▶ **WHAT TO WORK ON**
Each of the entries below needs to be given again exactly.
===== INPUT MATERIAL
(** * A shallow embedding of the leveled logger of nicle-lin/log (logger.go).

    The Go package keeps one shared [coreLogger] behind many [Logger] facades,
    a buffered channel of [*Entry] drained by a dispatcher goroutine
    ([process]), and a fatal path that polls a plain counter
    ([goroutines]).  We model:
    - Go [int]s as [Z], levels as [Z] (Go's [type Level int]);
    - [*Entry] values carried on the channel as [option Entry] ([None] is
      the [nil] sentinel used by [Close]);
    - targets as records that carry the outcome of their [Open] call;
    - everything observable outside the logger (calls to a target's
      [Open]/[Process]/[Close], writes to [ErrorWriter], [panic], [os.Exit])
      as an event trace;
    - concurrency as an interleaving: a [World] holds the channels, the
      dispatcher goroutines and the caller; a schedule chooses who moves. *)

From Stdlib Require Import ZArith Lia Bool String Ascii.
From stdpp Require Import base list strings pretty.

Open Scope Z_scope.

Module GoLog.

(** ** Levels and actions (logger.go lines 20-60) *)

Definition Level := Z.
Definition LevelFatal : Level := 0.
Definition LevelError : Level := 1.
Definition LevelWarn : Level := 2.
Definition LevelInfo : Level := 3.
Definition LevelDebug : Level := 4.

Inductive Action := ActionNothing | ActionPanic | ActionExit.

(** [var Levels = map[string]Level{...}]: a Go map lookup returns the zero
    value and [false] for a missing key. *)
Definition Levels (name : string) : Level * bool :=
  if String.eqb name "Debug" then (LevelDebug, true)
  else if String.eqb name "Info" then (LevelInfo, true)
  else if String.eqb name "Warn" then (LevelWarn, true)
  else if String.eqb name "Error" then (LevelError, true)
  else if String.eqb name "Fatal" then (LevelFatal, true)
  else (0, false).

(** [strings.Title] on ASCII runes.  [isSeparator]: ASCII letters, digits
    and underscore are not separators, every other ASCII rune is.
    [unicode.ToTitle] maps a-z to A-Z and leaves other ASCII runes alone.
    The model covers ASCII runes (code < 128); the theorems about it
    assume an ASCII argument. *)
Definition is_lower (c : ascii) : bool :=
  (Nat.leb 97 (nat_of_ascii c) && Nat.leb (nat_of_ascii c) 122)%bool.
Definition is_upper (c : ascii) : bool :=
  (Nat.leb 65 (nat_of_ascii c) && Nat.leb (nat_of_ascii c) 90)%bool.
Definition is_digit (c : ascii) : bool :=
  (Nat.leb 48 (nat_of_ascii c) && Nat.leb (nat_of_ascii c) 57)%bool.

Definition isSeparator (r : ascii) : bool :=
  negb (is_digit r || is_lower r || is_upper r || Ascii.eqb r "_"%char).

Definition ToTitle (r : ascii) : ascii :=
  if is_lower r then ascii_of_nat (nat_of_ascii r - 32) else r.

(** [Title(s)] threads [prev], starting at ' '. *)
Fixpoint title_from (prev : ascii) (s : string) : string :=
  match s with
  | EmptyString => EmptyString
  | String r rest =>
      String (if isSeparator prev then ToTitle r else r) (title_from r rest)
  end.

Definition Title (s : string) : string := title_from " "%char s.

(** [func GetLevel(level string) (Level, bool)] *)
Definition GetLevel (level : string) : Level * bool :=
  let level := Title level in
  Levels level.

Definition ascii_string (s : string) : bool :=
  forallb (fun c => Nat.ltb (nat_of_ascii c) 128) (list_ascii_of_string s).

(** ** Entries, call stacks, targets *)

Record Entry := mkEntry {
  eLevel : Level;
  eCategory : string;
  eMessage : string;
  eTime : Z;
  eCallStack : string;
  eFormattedMessage : string
}.

Definition set_CallStack (e : Entry) (cs : string) : Entry :=
  mkEntry (eLevel e) (eCategory e) (eMessage e) (eTime e) cs (eFormattedMessage e).
Definition set_FormattedMessage (e : Entry) (f : string) : Entry :=
  mkEntry (eLevel e) (eCategory e) (eMessage e) (eTime e) (eCallStack e) f.

(** A stack frame as reported by [runtime.Caller]: file and line.  The
    calling goroutine's stack, innermost first, is an input of every log
    call: [runtime.Caller(i)] is [stk !! i] ([ok = false] past its end). *)
Definition Frame := (string * Z)%type.

(** [strings.Contains(s, substr)] *)
Definition Contains (s substr : string) : bool :=
  match String.index 0 substr s with Some _ => true | None => false end.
==========
▶ **TASK OUTPUT**
(** * A shallow embedding of the leveled logger of nicle-lin/log (logger.go).

    The Go package keeps one shared [coreLogger] behind many [Logger] facades,
    a buffered channel of [*Entry] drained by a dispatcher goroutine
    ([process]), and a fatal path that polls a plain counter
    ([goroutines]).  We model:
    - Go [int]s as [Z], levels as [Z] (Go's [type Level int]);
    - [*Entry] values carried on the channel as [option Entry] ([None] is
      the [nil] sentinel used by [Close]);
    - targets as records that carry the outcome of their [Open] call;
    - everything observable outside the logger (calls to a target's
      [Open]/[Process]/[Close], writes to [ErrorWriter], [panic], [os.Exit])
      as an event trace;
    - concurrency as an interleaving: a [World] holds the channels, the
      dispatcher goroutines and the caller; a schedule chooses who moves. *)

From Stdlib Require Import ZArith Lia Bool String Ascii.
From stdpp Require Import base list strings pretty.

Open Scope Z_scope.

Module GoLog.

(** ** Levels and actions (logger.go lines 20-60) *)

Definition Level := Z.
Definition LevelFatal : Level := 0.
Definition LevelError : Level := 1.
Definition LevelWarn : Level := 2.
Definition LevelInfo : Level := 3.
Definition LevelDebug : Level := 4.

Inductive Action := ActionNothing | ActionPanic | ActionExit.

(** [var Levels = map[string]Level{...}]: a Go map lookup returns the zero
    value and [false] for a missing key. *)
Definition Levels (name : string) : Level * bool :=
  if String.eqb name "Debug" then (LevelDebug, true)
  else if String.eqb name "Info" then (LevelInfo, true)
  else if String.eqb name "Warn" then (LevelWarn, true)
  else if String.eqb name "Error" then (LevelError, true)
  else if String.eqb name "Fatal" then (LevelFatal, true)
  else (0, false).

(** [strings.Title] on ASCII runes.  [isSeparator]: ASCII letters, digits
    and underscore are not separators, every other ASCII rune is.
    [unicode.ToTitle] maps a-z to A-Z and leaves other ASCII runes alone.
    The model covers ASCII runes (code < 128); the theorems about it
    assume an ASCII argument. *)
Definition is_lower (c : ascii) : bool :=
  (Nat.leb 97 (nat_of_ascii c) && Nat.leb (nat_of_ascii c) 122)%bool.
Definition is_upper (c : ascii) : bool :=
  (Nat.leb 65 (nat_of_ascii c) && Nat.leb (nat_of_ascii c) 90)%bool.
Definition is_digit (c : ascii) : bool :=
  (Nat.leb 48 (nat_of_ascii c) && Nat.leb (nat_of_ascii c) 57)%bool.

Definition isSeparator (r : ascii) : bool :=
  negb (is_digit r || is_lower r || is_upper r || Ascii.eqb r "_"%char).

Definition ToTitle (r : ascii) : ascii :=
  if is_lower r then ascii_of_nat (nat_of_ascii r - 32) else r.

(** [Title(s)] threads [prev], starting at ' '. *)
Fixpoint title_from (prev : ascii) (s : string) : string :=
  match s with
  | EmptyString => EmptyString
  | String r rest =>
      String (if isSeparator prev then ToTitle r else r) (title_from r rest)
  end.

Definition Title (s : string) : string := title_from " "%char s.

(** [func GetLevel(level string) (Level, bool)] *)
Definition GetLevel (level : string) : Level * bool :=
  let level := Title level in
  Levels level.

Definition ascii_string (s : string) : bool :=
  forallb (fun c => Nat.ltb (nat_of_ascii c) 128) (list_ascii_of_string s).

(** ** Entries, call stacks, targets *)

Record Entry := mkEntry {
  eLevel : Level;
  eCategory : string;
  eMessage : string;
  eTime : Z;
  eCallStack : string;
  eFormattedMessage : string
}.

Definition set_CallStack (e : Entry) (cs : string) : Entry :=
  mkEntry (eLevel e) (eCategory e) (eMessage e) (eTime e) cs (eFormattedMessage e).
Definition set_FormattedMessage (e : Entry) (f : string) : Entry :=
  mkEntry (eLevel e) (eCategory e) (eMessage e) (eTime e) (eCallStack e) f.

(** A stack frame as reported by [runtime.Caller]: file and line.  The
    calling goroutine's stack, innermost first, is an input of every log
    call: [runtime.Caller(i)] is [stk !! i] ([ok = false] past its end). *)
Definition Frame := (string * Z)%type.

(** [strings.Contains(s, substr)] *)
Definition Contains (s substr : string) : bool :=
  match String.index 0 substr s with Some _ => true | None => false end.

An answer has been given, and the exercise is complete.